J Street was established because the vast majority of American Jews no longer agree that blindly supporting the Israeli government by established Jewish organizations ignores the values and opinions of the majority of American Jews. American Jews are tired of Israel expecting them to support the country financially and advance Israeli government positions through lobbying, while Israel ignores their values and positions and discriminates exclusively in favor of the Orthodox Jewish denomination.
Most American Jews seek a home and a voice for those who want to support Israel without sacrificing their progressive values.
Before the establishment of J Street, the only option for those who care about Israel but did not identify with Israeli government positions were to disengage or support the Boycott, Divestment and Sanctions movement. With the growth and success of J Street, they now have a liberal Zionist option.
In a relatively short period of time, J Street has transformed itself from a “start-up” that was not given a chance to compete for impact with the institutionalized organizations into a significant force in American foreign policy in the Israeli context. A large number of Democratic candidates for US House and US Senate running in the 2020 elections sought and received J Street’s endorsement.

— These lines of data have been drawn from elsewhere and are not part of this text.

Lemma ensure_ok size ef es p : log_ok ef es p → size <= SIZE →
  evl_ensure bits size ef = Ret (erase_n (need size es) ef).
Proof using Hbits.
  intros H Hs. eapply ensure_loop_ok; [exact H|done|].
  pose proof (entries_count es (lo_entries _ _ _ H)). pose proof (lo_fits _ _ _ H).
  pose proof size_bounds. lia.
Qed.

(** ** Writing a record *)

Lemma ring_byte ef es p i b : log_ok ef es p → p !! i = Some b → rb (ev_data ef) (ev_head ef + Z.of_nat i) = b.
Proof using Hbits.
  intros H Hi. pose proof (lo_ring _ _ _ H) as E. apply ring_split in E as [_ E].
  rewrite (lo_head _ _ _ H), rb_u16. apply (f_equal (.!! i)) in E.
  unfold ring in E. rewrite list_lookup_fmap, lookup_seq_lt, Hi in E by (by eapply lookup_lt_Some).
  cbn in E. by injection E.
Qed.

Lemma append_ok ef es p t : log_ok ef es p →
  esize es + Z.of_nat (length p) + Z.of_nat (length t) <= SIZE →
  log_ok (set_data (wbs (ev_head ef + Z.of_nat (length p)) t (ev_data ef)) ef) es (p ++ (u8 <$> t)).
Proof using Hbits.
  intros H Hfit. pose proof (esize_nonneg es). destruct H as [H1 H2 H3 H4 H5 H6 H7 H8 H9].
  split; cbn [ev_data ev_tail ev_head ts_tail ts_head followers set_data]; try done.
  - by rewrite wbs_length.
  - rewrite H3, wbs_u16, app_assoc. apply ring_split. unfold esize in *. split.
    + rewrite ring_wbs_other; [done|lia|]. rewrite length_app. lia.
    + rewrite length_fmap, <- (ring_wbs_same t (ev_data ef)
        (ev_tail ef + Z.of_nat (length (enc_all es)) + Z.of_nat (length p))) by lia.
      f_equal. rewrite length_app. lia.
  - rewrite length_app, length_fmap. lia.
Qed.

Lemma patch_ok ef es p i v : log_ok ef es p → (i < length p)%nat →
  log_ok (set_data (wb (ev_head ef + Z.of_nat i) v (ev_data ef)) ef) es (<[i := u8 v]> p).
Proof using Hbits.
  intros H Hi. destruct H as [H1 H2 H3 H4 H5 H6 H7 H8 H9]. pose proof (esize_nonneg es). pose proof size_bounds.
  split; cbn [ev_data ev_tail ev_head ts_tail ts_head followers set_data]; try done.
  - by rewrite wb_length.
  - rewrite H3, wb_u16. apply ring_split in H4 as [H4 H4']. apply ring_split. unfold esize in *.
    rewrite length_insert. split.
    + rewrite ring_wb_other; [done|lia..].
    + apply list_eq. intros j. unfold ring. rewrite list_lookup_fmap.
      destruct (decide (j < length p)%nat) as [Hj|Hj].
      * rewrite lookup_seq_lt by done. cbn [fmap option_fmap option_map Nat.add].
        destruct (decide (i = j)) as [->|Hne].
        -- rewrite list_lookup_insert_eq by done. by rewrite rb_wb_same.
        -- rewrite list_lookup_insert_ne by done. rewrite rb_wb_other by lia.
           apply (f_equal (.!! j)) in H4'. unfold ring in H4'.
           by rewrite list_lookup_fmap, lookup_seq_lt in H4' by done.
      * rewrite lookup_seq_ge by lia. symmetry. apply lookup_ge_None. rewrite length_insert. lia.
  - by rewrite length_insert.
Qed.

Keinon correct states that Prime Minister Benjamin Netanyahu and Republican representatives did not attend the conference. But they were certainly invited: I myself sent the invitations to the prime minister and ambassador in Washington, and know that the invitations were received.

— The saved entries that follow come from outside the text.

Definition verifier_write (parent : block_iface W) (panic_on_err : bool) (block offset : Z)
    (data : list Z) (w : W) : res (Z * W) :=
  '(err, w) ← write parent block offset data w;
  if negb (err =? 0) then if panic_on_err then Fault Panic else Ret (err, w)
  else
    let '(mem, w) := xalloc (Z.of_nat (length data)) w in
    if negb mem then if panic_on_err then Fault Panic else Ret (ERR_NO_MEMORY, w)
    else
      '(err, copy, w) ← read parent block offset (Z.of_nat (length data)) w;
      if negb (err =? 0) then if panic_on_err then Fault Panic else Ret (err, w)
      else if decide (copy = data) then Ret (0, w)
      else if panic_on_err then Fault Panic else Ret (err, w).

Definition verifier_read (parent : block_iface W) (panic_on_err : bool) (block offset len : Z) (w : W)
    : res (Z * list Z * W) :=
  '(err, data, w) ← read parent block offset len w;
  if negb (err =? 0) then if panic_on_err then Fault Panic else Ret (err, data, w)
  else
    let '(mem, w) := xalloc len w in
    if negb mem then if panic_on_err then Fault Panic else Ret (ERR_NO_MEMORY, data, w)
    else
      '(err, copy, w) ← read parent block offset len w;
      if negb (err =? 0) then if panic_on_err then Fault Panic else Ret (err, data, w)
      else if decide (copy = data) then Ret (0, data, w)
      else if panic_on_err then Fault Panic else Ret (err, data, w).

Definition verifier_ctrl (parent : block_iface W) (op : block_ctrl_op) (w : W) : res (Z * W) :=
  ctrl parent op w.

Definition block_create_verifier (parent : block_iface W) (panic_on_err : bool) : block_iface W :=
  BlockIface (num_blocks parent) (block_size parent) (verifier_erase parent)
    (verifier_write parent panic_on_err) (verifier_read parent panic_on_err) (verifier_ctrl parent).

(** ** Subdivisions *)

Definition sub_mask (shift : Z) : Z := Z.shiftl 1 shift - 1.

Definition sub_block_offset (shift bs block : Z) : Z := size_t (Z.land (sub_mask shift) block * bs).

(** A block of the parent of which a part is erased: read, erase, write back.  The buffer
    is not checked: a failed allocation is read into. *)
Definition erase_part (parent : block_iface W) (shift bs : Z) (block chunk : Z) (w : W) : res (Z * W) :=
  let pbs := block_size parent in
  let '(mem, w) := xalloc pbs w in
  if negb mem then Fault OutOfBounds else
  '(err, buf, w) ← read parent (Z.shiftr block shift) 0 pbs w;
  if negb (err =? 0) then Ret (err, w) else
  '(err, w) ← erase parent (Z.shiftr block shift) 1 w;
  let offset := Z.land block (sub_mask shift) in
  buf ← wr buf (offset * bs) (replicate (Z.to_nat (chunk * bs)) 255);
  if negb (err =? 0) then Ret (err, w)
  else write parent (Z.shiftr block shift) 0 buf w.

Fixpoint erase_loop (fuel : nat) (parent : block_iface W) (shift bs : Z) (block count : Z) (w : W)
    : res (Z * W) :=
  match fuel with
  | O => Fault NoFuel
  | S fuel =>
      let mask := sub_mask shift in
      if count =? 0 then Ret (0, w)
      else if ((Z.land block mask =? 0) && (mask <? count))%bool then
        let chunk := Z.ldiff count mask in
        '(err, w) ← erase parent (Z.shiftr block shift) (Z.shiftr count shift) w;
        if negb (err =? 0) then Ret (err, w)
        else erase_loop fuel parent shift bs (size_t (block + chunk)) (count - chunk) w
      else
        let chunk := Z.min count (Z.shiftl 1 shift - Z.land block mask) in
        '(err, w) ← erase_part parent shift bs block chunk w;
        if negb (err =? 0) then Ret (err, w)
        else erase_loop fuel parent shift bs (size_t (block + chunk)) (count - chunk) w
  end.

Definition subdivision_erase (parent : block_iface W) (shift bs : Z) (block count : Z) (w : W)
    : res (Z * W) :=
  erase_loop (S (Z.to_nat count)) parent shift bs block count w.

Definition subdivision_read (parent : block_iface W) (shift bs : Z) (block offset len : Z) (w : W)
    : res (Z * list Z * W) :=
  read parent (Z.shiftr block shift) (size_t (offset + sub_block_offset shift bs block)) len w.

Definition subdivision_write (parent : block_iface W) (shift bs : Z) (block offset : Z)
    (data : list Z) (w : W) : res (Z * W) :=
  write parent (Z.shiftr block shift) (size_t (offset + sub_block_offset shift bs block)) data w.

Definition subdivision_ctrl (parent : block_iface W) (op : block_ctrl_op) (w : W) : res (Z * W) :=
  ctrl parent op w.

Definition block_create_subdivision (parent : block_iface W) (shift : Z) : block_iface W :=
  let bs := Z.shiftr (block_size parent) shift in
  BlockIface (size_t (Z.shiftl (num_blocks parent) shift)) bs (subdivision_erase parent shift bs)
    (subdivision_write parent shift bs) (subdivision_read parent shift bs) (subdivision_ctrl parent).

(** ** The write stream *)

Record block_write_stream := BlockWriteStream {
  bws_block : Z;
  bws_offset : Z;
  total_written : Z }.

Fixpoint bws_loop (fuel : nat) (bi : block_iface W) (size : Z) (src : list Z)
    (b : block_write_stream) (w : W) : res (Z * block_write_stream * W) :=
  match fuel with
  | O => Fault NoFuel
  | S fuel =>
      match src with
      | [] => Ret (size, b, w)
      | _ =>
          '(err, w) ← (if bws_offset b =? 0 then erase bi (bws_block b) 1 w else Ret (0, w));
          if negb (err =? 0) then Ret (err, b, w) else
          let chunk := Z.min (size_t (block_size bi - bws_offset b)) (Z.of_nat (length src)) in
          '(err, w) ← write bi (bws_block b) (bws_offset b) (take (Z.to_nat chunk) src) w;
          if negb (err =? 0) then Ret (err, b, w) else
          let offset := size_t (bws_offset b + chunk) in
          let total := size_t (total_written b + chunk) in
          let b := if block_size bi <=? offset
                   then BlockWriteStream (size_t (bws_block b + 1)) 0 total
                   else BlockWriteStream (bws_block b) offset total in
          bws_loop fuel bi size (drop (Z.to_nat chunk) src) b w
      end
  end.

The reason that the Republicans and representatives of the Israeli government did not participate in our conference is that J Street is not another organization without taste and without color. This is an organization that represents a clear worldview that is inconsistent with today’s Republican Party, which in the era of former US president Donald Trump lost the moderate elements that it has had throughout history and aligned entirely with the position of Netanyahu’s coalition. 
There has been a shift in the Democratic Party, not due to anti-Israel sentiments, as is commonly thought in Israel. The shift was toward a more critical stance due to Netanyahu’s abandonment of the bipartisan approach that Israel has taken since its inception and his decision to take a clear side in American politics, allying with Republican and Evangelical Christians. The shift was created because, in the Netanyahu era, Israel is abandoning the liberal values manifested in Declaration of Independence that connected the Democratic Party with the state.
There are important organizations that deal with Israeli-US relations and focus on the relations between the countries regardless of the values and policies that this alliance represents. J Street is not such an organization. For us, close relations that eliminate any chance for peace and violate Palestinian human rights are not a worthy goal. We certainly want close relations that strengthen Israel’s security and prosperity, but also those that help Israel achieve an arrangement that will prevent the continuation of the toxic status quo that leads to a dual-national catastrophe. We are promoting relations that will keep the morality of Israel alongside its security.
Regardless of whether one agrees or disagrees with J Street, no other organization represents the vast majority of the Jewish community and no other organization is closer to the Democratic Party, which is currently in the White House and has a majority in both houses of Congress. Those who care about US-Israel relations should listen to Herb Keinon. 

The writer is the executive director of J Street Israel; a board member of Mitvim, the Israeli Institute for Regional Foreign Policy, and an international affairs adviser to the Peres Institute for Peace and Innovation.